Weekly Comic Round-Up

Spoilers for I Was Kidnapped by Lesbian Pirates From Outer Space!!! #4 by Megan Rose Gedris, The Mighty Avengers #19 by Brian Michael Bendis, Uncanny X-Men #503 by Matt Fraction and Ed Brubaker, and X-Men Fairy Tales #4 by C.B. Cebulski.

Susie wants shoes. I Was Kidnapped by Lesbian Pirates From Outer Space!!! #4

This issues has my favorite thing ever in it: Shoe Shopping! I’m a little obsessed with shoes and I might overly identify with Susie who’s just heartbroken to realize that she can’t fit all the shoes on the ship. I have the same problem with my shoe rack, which has made my shoes move into my closet as well.

Okay, Susie is a little shell shocked still from her kidnapping, and she’s still being a little ditsy. And having gay panic over her “newly” discovered feelings. Specifically how much she’s in love with the Captain.

Marge and Velma drinking together is hilarious. There should be more issues with drinking and karaoke. Maybe then Susie can confess her love to the Captain. Even when she’s so sad that the Captain is chasing a straight woman, Sally Speed the fastest pilot in the galaxy. Which the Captain’s unrelenting chase the object of her affection really shows how in her world, all the women are lesbians or at least bisexual. Which really would make my dating life better too.

The Mighty Avengers #19

And we have another filler…

Okay, seriously, we know that Captain Marvel is struggling with his Skrull identity vs. his fake Kree identity. This is not new, and since really this issue told us nothing new or interesting about Captain Marvel’s situation or about the Skrull’s plans, boring.

Seriously, Bendis, it’s okay to admit that you’re overworked and bit off more than you can chew and that you can hire someone like me to fill in the blanks.

Pixie kicking Empath\'s butt in Uncanny X-Men #504Uncanny X-Men #503

I so called that it was Madelyn Prior. (Actually, my second guess was Adriana, but I guess it’s time for Scott to have another angst round. Hey, maybe they can bring back Cable and the baby and there can be some emo crying about how Cable never really got to know his dad’s ex-wife who’s was retconned to be a clone of Jean Grey, his mother. Or you know Jean Grey from an alternative universe.
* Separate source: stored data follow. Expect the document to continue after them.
(** * The inference gateway of [2_Deploying_ML_Models.ipynb]

    The notebook's service is one FastAPI handler, [predict], over a model and
    a preprocessing pipeline built once at module level:

<<
    model = models.resnet18(pretrained=True)
    model.eval()
    transform = transforms.Compose([
        transforms.Resize(256), transforms.CenterCrop(224),
        transforms.ToTensor(),
        transforms.Normalize(mean=[0.485, 0.456, 0.406], std=[0.229, 0.224, 0.225])])

    @app.post("/predict/")
    async def predict(file: UploadFile = File(...)):
        image_data = await file.read()
        image = Image.open(io.BytesIO(image_data))
        image = transform(image)
        image = image.unsqueeze(0)
        with torch.no_grad():
            output = model(image)
            predicted_index = output.argmax(1).item()
        return JSONResponse(content={"predicted_class": predicted_index})
>>

    The handler is embedded as a computation in a state-and-exception monad:
    the state is the process (the module-level [model]), an exception is a
    Python exception leaving the current frame.  Pillow, torchvision, PyTorch
    and FastAPI are dependencies of the notebook, not part of it.  What they
    compute by arithmetic on sizes and samples (output size of [Resize], crop
    box of [CenterCrop], scaling of [ToTensor], the channel check and formula
    of [Normalize], first-maximum [argmax]) is written out below after their
    documented behaviour; what they compute from file formats, interpolation
    kernels and network weights is a field of [Libraries].

    Tensor entries and scores are the rationals that finite float32 values
    are; the operations on them are float32's own, rounding included, and are
    fields of [Libraries] too.  Infinities and NaN are outside this
    development. *)

From Stdlib Require Import String ZArith QArith List Bool Lia.
Import ListNotations.
Local Open Scope Z_scope.

(** ** Python exceptions and results *)

Inductive exn : Type :=
| UnidentifiedImageError   (* PIL: cannot identify image file *)
| OSError                  (* PIL: truncated or broken image data *)
| ZeroDivisionError
| TypeError
| ValueError
| IndexError
| RuntimeError.

Inductive result (A : Type) : Type :=
| Return (a : A)
| Raise (e : exn).
Arguments Return {A} a.
Arguments Raise {A} e.

Definition result_bind {A B : Type} (r : result A) (k : A -> result B) : result B :=
  match r with
  | Return a => k a
  | Raise e => Raise e
  end.


(** ** Pillow images *)

Definition bytes := list Byte.byte.

(** The modes Pillow's JPEG and PNG decoders hand out with 8-bit samples. *)
Inductive Mode : Type :=
| Mode1      (* "1": bilevel *)
| ModeL      (* "L": greyscale *)
| ModeP      (* "P": palette index *)
| ModeLA     (* "LA": greyscale with alpha *)
| ModeRGB
| ModeRGBA
| ModeCMYK.

(** [len(pic.getbands())] *)
Definition getbands (m : Mode) : nat :=
  match m with
  | Mode1 | ModeL | ModeP => 1
  | ModeLA => 2
  | ModeRGB => 3
  | ModeRGBA | ModeCMYK => 4
  end%nat.

(** An image is its mode, its size and its sample access
    ([getpixel x y band], an 8-bit sample). *)
Record PILImage : Type := {
  mode : Mode;
  width : Z;
  height : Z;
  getpixel : Z -> Z -> nat -> Z
}.

Definition inside (img : PILImage) (x y : Z) : bool :=
  (0 <=? x) && (x <? width img) && (0 <=? y) && (y <? height img).

(** ** Tensors: nested lists, outermost dimension first *)

Definition Tensor1 := list Q.
Definition Tensor2 := list Tensor1.
Definition Tensor3 := list Tensor2.
Definition Tensor4 := list Tensor3.

Definition tabulate {A : Type} (n : nat) (f : nat -> A) : list A :=
  map f (seq 0 n).

Definition shape1 (n : nat) (t : Tensor1) : Prop := length t = n.
Definition shape2 (h w : nat) (t : Tensor2) : Prop :=
  length t = h /\ Forall (shape1 w) t.
Definition shape3 (c h w : nat) (t : Tensor3) : Prop :=
  length t = c /\ Forall (shape2 h w) t.
Definition shape4 (b c h w : nat) (t : Tensor4) : Prop :=
  length t = b /\ Forall (shape3 c h w) t.

(** [t[b][c][y][x]] *)
Definition entry4 (t : Tensor4) (b c y x : nat) : Q :=
  nth x (nth y (nth c (nth b t []) []) []) 0%Q.

(** [tensor.unsqueeze(0)] *)
Definition unsqueeze0 (t : Tensor3) : Tensor4 := [t].

(** ** The dependencies that are not arithmetic *)

Record Libraries : Type := {
  (** [Image.open(io.BytesIO(data))], with the decoding Pillow defers to the
      first pixel access folded in: the image, or the exception. *)
  Image_open : bytes -> result PILImage;
  (** [Image.resize((w, h), BILINEAR)]: the samples of the resized image. *)
  resample : PILImage -> Z -> Z -> Z -> Z -> nat -> Z;
  (** The learnable parameters and the buffers (batch-norm statistics) of
      ResNet-18. *)
  Weights : Type;
  Buffers : Type;
  pretrained_weights : Weights;
  pretrained_buffers : Buffers;
  random_weights : Weights;
  initial_buffers : Buffers;
  (** ResNet-18's forward function on a batch, in evaluation or training
      mode: the score matrix, or the exception. *)
  resnet18_forward : Weights -> Buffers -> bool -> Tensor4 -> result Tensor2;
  (** The update of the batch-norm statistics a forward pass makes in
      training mode. *)
  track_running_stats : Buffers -> Tensor4 -> Buffers;
  (** The statistics a forward pass in training mode leaves behind when it
      raises: those of the batch-norm layers that ran before the exception. *)
  interrupted_running_stats : Buffers -> Tensor4 -> Buffers;
  (** float32 arithmetic on the rationals that finite float32 values are:
      the float32 a Python number becomes in
      [torch.as_tensor(..., dtype=torch.float32)], and the rounded
      subtraction and division of two float32 values. *)
  float32 : Q -> Q;
  float32_sub : Q -> Q -> Q;
  float32_div : Q -> Q -> Q;
  (** Rounding to float32 keeps a number that is at least 0.001 positive. *)
  float32_positive : forall q : Q, (0.001 <= q)%Q -> (0 < float32 q)%Q
}.

(** ** torchvision.transforms *)

Section Transforms.

Variable lib : Libraries.

(** [Image.resize((w, h))] *)
Definition Image_resize (img : PILImage) (w h : Z) : PILImage :=
  {| mode := mode img; width := w; height := h;
     getpixel := resample lib img w h |}.

(** [_compute_resized_output_size((h, w), [size])]: the shorter edge becomes
    [size], the longer one [int(size * long / short)], which for sizes of
    images is the floor of the quotient; returns [(new_h, new_w)]. *)
Definition compute_resized_output_size (h w size : Z) : result (Z * Z) :=
  let '(short, long) := if w <=? h then (w, h) else (h, w) in
  if short =? 0 then Raise ZeroDivisionError
  else
    let new_short := size in
    let new_long := size * long / short in   (* int(size * long / short) *)
    let '(new_w, new_h) :=
      if w <=? h then (new_short, new_long) else (new_long, new_short) in
    Return (new_h, new_w).

(** [transforms.Resize(size)] on a PIL image *)
Definition Resize (size : Z) (img : PILImage) : result PILImage :=
  result_bind (compute_resized_output_size (height img) (width img) size)
    (fun '(new_h, new_w) => Return (Image_resize img new_w new_h)).

(** [F.pad(img, [left, top, right, bottom], fill=0)] *)
Definition pad (img : PILImage) (left top right bottom : Z) : PILImage :=
  {| mode := mode img;
     width := left + width img + right;
     height := top + height img + bottom;
     getpixel := fun x y c =>
       if inside img (x - left) (y - top) then getpixel img (x - left) (y - top) c
       else 0 |}.

(** [F.crop(img, top, left, height, width)]: Pillow fills what lies outside
    the image with zeros. *)
Definition crop (img : PILImage) (top left h w : Z) : PILImage :=
  {| mode := mode img; width := w; height := h;
     getpixel := fun x y c =>
       if inside img (x + left) (y + top) then getpixel img (x + left) (y + top) c
       else 0 |}.

(** [int(round(d / 2.0))]: Python rounds halves to the even neighbour. *)
Definition round_half (d : Z) : Z :=
  let q := d / 2 in
  if d mod 2 =? 0 then q else if Z.even q then q else q + 1.

(** [F.center_crop(img, [crop_height, crop_width])] *)
Definition center_crop (img : PILImage) (crop_height crop_width : Z) : PILImage :=
  let needs_pad := (crop_width >? width img) || (crop_height >? height img) in
  let padded :=
    if needs_pad then
      pad img
        (if crop_width >? width img then (crop_width - width img) / 2 else 0)
        (if crop_height >? height img then (crop_height - height img) / 2 else 0)
        (if crop_width >? width img then (crop_width - width img + 1) / 2 else 0)
        (if crop_height >? height img then (crop_height - height img + 1) / 2 else 0)
    else img in
  if needs_pad && (crop_width =? width padded) && (crop_height =? height padded)
  then padded
  else
    let crop_top := round_half (height padded - crop_height) in
    let crop_left := round_half (width padded - crop_width) in
    crop padded crop_top crop_left crop_height crop_width.

(** [transforms.CenterCrop(size)] *)
Definition CenterCrop (size : Z) (img : PILImage) : result PILImage :=
  Return (center_crop img size size).

(** [transforms.ToTensor()] on an image with 8-bit samples: bands first, then
    rows, then columns, every sample converted to float32 and divided by 255
    in float32, [img.to(torch.float32).div(255)] (a bilevel image is scaled
    to 0/255 before). *)
Definition ToTensor (pic : PILImage) : result Tensor3 :=
  let scale := match mode pic with Mode1 => 255 | _ => 1 end in
  Return
    (tabulate (getbands (mode pic)) (fun c =>
       tabulate (Z.to_nat (height pic)) (fun y =>
         tabulate (Z.to_nat (width pic)) (fun x =>
           float32_div lib
             (inject_Z (scale * getpixel pic (Z.of_nat x) (Z.of_nat y) c)) 255%Q)))).

(** [transforms.Normalize(mean, std)] with one constant per channel (the
    module gives three): the constants become float32 tensors; a zero in
    [std] is refused; then [tensor.sub_(mean).div_(std)] in float32, with
    [mean] and [std] viewed as C x 1 x 1, an in-place broadcast that is
    refused unless the tensor has as many channels as there are constants. *)
Definition Normalize (mean std : list Q) (tensor : Tensor3) : result Tensor3 :=
  let mean := map (float32 lib) mean in
  let std := map (float32 lib) std in
  if existsb (fun s => Qeq_bool s 0) std then Raise ValueError
  else if negb (length tensor =? length mean)%nat then Raise RuntimeError
  else
    Return
      (map (fun '(channel, (m, s)) =>
              map (map (fun v => float32_div lib (float32_sub lib v m) s)) channel)
           (combine tensor (combine mean std))).

(** [transforms.Compose]: the transforms applied from left to right. *)
Definition Compose2 {A B C : Type}
    (f : A -> result B) (g : B -> result C) (a : A) : result C :=
  result_bind (f a) g.

End Transforms.

Notation "f >=> g" := (Compose2 f g) (at level 61, right associativity).

(** ** torch: modules and reductions *)

Section Torch.

Variable lib : Libraries.

(** An [nn.Module] holding ResNet-18: parameters, buffers, and the
    [training] flag that [eval()] clears. *)
Record Module : Type := {
  parameters : Weights lib;
  buffers : Buffers lib;
  training : bool
}.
Maybe Cable Jesus can figure this all out for us and draw us a map of the Summers’ family while he’s at it.)

Okay, and I get being pissed to find that while your husband left you and your child for his not-dead-lover, but haven’t we hashed out the Emma-being-hated-by-Scott’s-exes-and-them-stealing-him-away already? I really hope this is not where this comic is going. Mostly because I except more from his dynamic writing duo.

Pixie was fantabulous in this issue. I loved how she got over her issues about being almost beaten to death and feeling like quitting by kicking the shit out of Empath before Wolverine could get there. Pixie is fast becoming one of my favorite characters. She’s way more interesting than Cyclops. (Sorry, Cyclops fans.)

I really wish that someone besides Greg Land was doing the art. You can’t tell the characters apart. While it’s helpful for new readers to see the little labels next to the characters. (Or heck even comic book geeks like me don’t remember every X-Man.) However, it would also be extremely helpful if there was an artist who could render them to have different faces.

Emma Frost and Rogue have really long necks in X-Men Fairy Tales #4X-Men Fairy Tales #4

Okay, not a new comic, it came out in 2006, but something I picked up this week at the used bookstore. Mostly because I’ve been enjoying the Avengers’ versions of these. This one is, however, a little weird.

This folk tale is based on an amalgamation of Cajun Voodoo stories. Of course, Cajun Voodoo requires Rogue and Gambit falling in love with Mystique, Bishop, Emma Frost, and the rest of the Hellfire Club serving as cast. The story itself is kind of run-of-the-mill, Rogue can contact the dead and Emma wants to use her to control the dead for an army of zombies for the Hellfire Club and played the characters of rather trope-y with no real explorations of characterization insight. It needs to be a lot longer than one comic to fill the story out.

It’s kind of sleazy how there’s this set-up for how you don’t really know what Rogue’s doing and you might think she’s a prostitute given that she has a “client” waiting for her.

The worst thing about this comic is the art. Kei Kobayashi draws a horrendous Gambit and gives Emma Frost a neck longer than a giraffe’s. She also does this with several other of the characters, though it’s more noticed with Emma’s long up-turned coat collar. It’s one thing to be manga-influenced and another to make beautiful characters ugly. And Mystique is just made out into a stereotype of a mad Voodoo momma. Rogue and Bishop are really the only characters drawn well.